### Exercise data
* * *

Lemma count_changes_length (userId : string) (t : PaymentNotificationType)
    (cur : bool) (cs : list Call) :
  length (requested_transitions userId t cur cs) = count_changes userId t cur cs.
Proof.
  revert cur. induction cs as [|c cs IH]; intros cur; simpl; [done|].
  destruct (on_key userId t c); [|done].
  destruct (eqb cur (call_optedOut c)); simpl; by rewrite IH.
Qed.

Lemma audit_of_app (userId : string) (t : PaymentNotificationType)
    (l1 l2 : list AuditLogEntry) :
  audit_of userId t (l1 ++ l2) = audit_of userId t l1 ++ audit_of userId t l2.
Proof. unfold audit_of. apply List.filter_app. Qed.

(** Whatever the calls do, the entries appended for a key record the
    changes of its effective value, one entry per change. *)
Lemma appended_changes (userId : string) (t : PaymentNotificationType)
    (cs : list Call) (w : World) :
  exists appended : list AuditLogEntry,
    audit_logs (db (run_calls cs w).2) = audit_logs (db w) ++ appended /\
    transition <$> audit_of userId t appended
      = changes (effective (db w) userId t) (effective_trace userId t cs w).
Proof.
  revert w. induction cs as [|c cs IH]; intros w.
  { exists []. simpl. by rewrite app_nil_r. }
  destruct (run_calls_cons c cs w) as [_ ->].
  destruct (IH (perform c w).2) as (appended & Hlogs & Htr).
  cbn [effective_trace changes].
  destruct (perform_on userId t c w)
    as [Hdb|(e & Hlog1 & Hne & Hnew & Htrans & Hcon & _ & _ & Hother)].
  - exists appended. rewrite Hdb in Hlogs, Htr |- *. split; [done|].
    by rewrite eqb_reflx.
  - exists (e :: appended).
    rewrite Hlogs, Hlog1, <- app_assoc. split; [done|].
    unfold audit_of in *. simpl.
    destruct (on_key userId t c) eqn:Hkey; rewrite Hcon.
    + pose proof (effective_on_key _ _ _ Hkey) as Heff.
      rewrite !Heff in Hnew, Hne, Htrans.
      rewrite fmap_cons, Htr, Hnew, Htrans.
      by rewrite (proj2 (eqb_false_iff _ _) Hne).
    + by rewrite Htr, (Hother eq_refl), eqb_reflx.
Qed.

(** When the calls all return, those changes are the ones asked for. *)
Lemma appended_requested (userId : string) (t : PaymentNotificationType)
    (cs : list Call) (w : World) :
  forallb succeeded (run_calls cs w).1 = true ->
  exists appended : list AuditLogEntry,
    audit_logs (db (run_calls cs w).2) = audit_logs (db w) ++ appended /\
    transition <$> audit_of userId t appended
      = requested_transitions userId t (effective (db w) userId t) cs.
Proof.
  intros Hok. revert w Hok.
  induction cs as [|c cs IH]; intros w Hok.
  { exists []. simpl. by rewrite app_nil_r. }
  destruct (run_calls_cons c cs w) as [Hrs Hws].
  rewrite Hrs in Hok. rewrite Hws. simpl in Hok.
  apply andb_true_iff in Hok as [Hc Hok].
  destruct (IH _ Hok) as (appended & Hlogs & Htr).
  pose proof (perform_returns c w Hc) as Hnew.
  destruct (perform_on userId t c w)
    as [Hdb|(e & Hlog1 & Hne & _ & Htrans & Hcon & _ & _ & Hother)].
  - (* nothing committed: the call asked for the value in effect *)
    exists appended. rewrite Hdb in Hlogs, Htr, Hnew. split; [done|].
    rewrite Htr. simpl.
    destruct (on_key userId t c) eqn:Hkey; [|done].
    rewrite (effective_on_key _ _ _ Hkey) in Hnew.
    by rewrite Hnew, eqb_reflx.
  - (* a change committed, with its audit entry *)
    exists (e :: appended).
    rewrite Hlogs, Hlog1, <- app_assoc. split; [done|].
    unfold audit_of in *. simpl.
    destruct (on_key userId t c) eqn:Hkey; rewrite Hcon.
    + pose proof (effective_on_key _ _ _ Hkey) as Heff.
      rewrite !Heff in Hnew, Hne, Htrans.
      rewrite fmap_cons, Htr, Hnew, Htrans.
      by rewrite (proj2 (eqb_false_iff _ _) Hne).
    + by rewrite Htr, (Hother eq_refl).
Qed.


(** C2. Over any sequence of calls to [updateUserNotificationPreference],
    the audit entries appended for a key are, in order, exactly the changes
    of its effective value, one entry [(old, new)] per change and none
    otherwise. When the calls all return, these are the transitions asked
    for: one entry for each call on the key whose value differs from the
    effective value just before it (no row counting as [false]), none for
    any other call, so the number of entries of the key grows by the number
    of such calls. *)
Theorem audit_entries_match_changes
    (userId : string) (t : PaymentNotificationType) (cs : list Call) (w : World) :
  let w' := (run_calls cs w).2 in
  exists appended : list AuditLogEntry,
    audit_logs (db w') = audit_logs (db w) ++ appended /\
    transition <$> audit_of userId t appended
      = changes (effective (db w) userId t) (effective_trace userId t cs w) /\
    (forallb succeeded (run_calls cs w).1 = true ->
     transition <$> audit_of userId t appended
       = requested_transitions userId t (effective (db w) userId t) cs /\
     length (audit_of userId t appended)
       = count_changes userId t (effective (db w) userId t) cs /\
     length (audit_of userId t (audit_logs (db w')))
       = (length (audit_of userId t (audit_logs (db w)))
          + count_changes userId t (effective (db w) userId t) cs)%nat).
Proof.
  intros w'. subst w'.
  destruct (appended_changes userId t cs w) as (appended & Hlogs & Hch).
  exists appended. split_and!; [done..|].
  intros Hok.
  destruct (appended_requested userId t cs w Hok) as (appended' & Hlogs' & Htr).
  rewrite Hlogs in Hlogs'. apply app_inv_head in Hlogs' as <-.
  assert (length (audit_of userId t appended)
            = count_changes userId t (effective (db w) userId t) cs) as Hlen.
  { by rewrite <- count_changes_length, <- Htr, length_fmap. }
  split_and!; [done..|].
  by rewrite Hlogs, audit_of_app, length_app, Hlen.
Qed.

* * *

Could you restate, word for word, the lines above from the one with "(** When the" to the one with "the audit entries", both included?

(** When the calls all return, those changes are the ones asked for. *)
Lemma appended_requested (userId : string) (t : PaymentNotificationType)
    (cs : list Call) (w : World) :
  forallb succeeded (run_calls cs w).1 = true ->
  exists appended : list AuditLogEntry,
    audit_logs (db (run_calls cs w).2) = audit_logs (db w) ++ appended /\
    transition <$> audit_of userId t appended
      = requested_transitions userId t (effective (db w) userId t) cs.
Proof.
  intros Hok. revert w Hok.
  induction cs as [|c cs IH]; intros w Hok.
  { exists []. simpl. by rewrite app_nil_r. }
  destruct (run_calls_cons c cs w) as [Hrs Hws].
  rewrite Hrs in Hok. rewrite Hws. simpl in Hok.
  apply andb_true_iff in Hok as [Hc Hok].
  destruct (IH _ Hok) as (appended & Hlogs & Htr).
  pose proof (perform_returns c w Hc) as Hnew.
  destruct (perform_on userId t c w)
    as [Hdb|(e & Hlog1 & Hne & _ & Htrans & Hcon & _ & _ & Hother)].
  - (* nothing committed: the call asked for the value in effect *)
    exists appended. rewrite Hdb in Hlogs, Htr, Hnew. split; [done|].
    rewrite Htr. simpl.
    destruct (on_key userId t c) eqn:Hkey; [|done].
    rewrite (effective_on_key _ _ _ Hkey) in Hnew.
    by rewrite Hnew, eqb_reflx.
  - (* a change committed, with its audit entry *)
    exists (e :: appended).
    rewrite Hlogs, Hlog1, <- app_assoc. split; [done|].
    unfold audit_of in *. simpl.
    destruct (on_key userId t c) eqn:Hkey; rewrite Hcon.
    + pose proof (effective_on_key _ _ _ Hkey) as Heff.
      rewrite !Heff in Hnew, Hne, Htrans.
      rewrite fmap_cons, Htr, Hnew, Htrans.
      by rewrite (proj2 (eqb_false_iff _ _) Hne).
    + by rewrite Htr, (Hother eq_refl).
Qed.


(** C2. Over any sequence of calls to [updateUserNotificationPreference],
    the audit entries appended for a key are, in order, exactly the changes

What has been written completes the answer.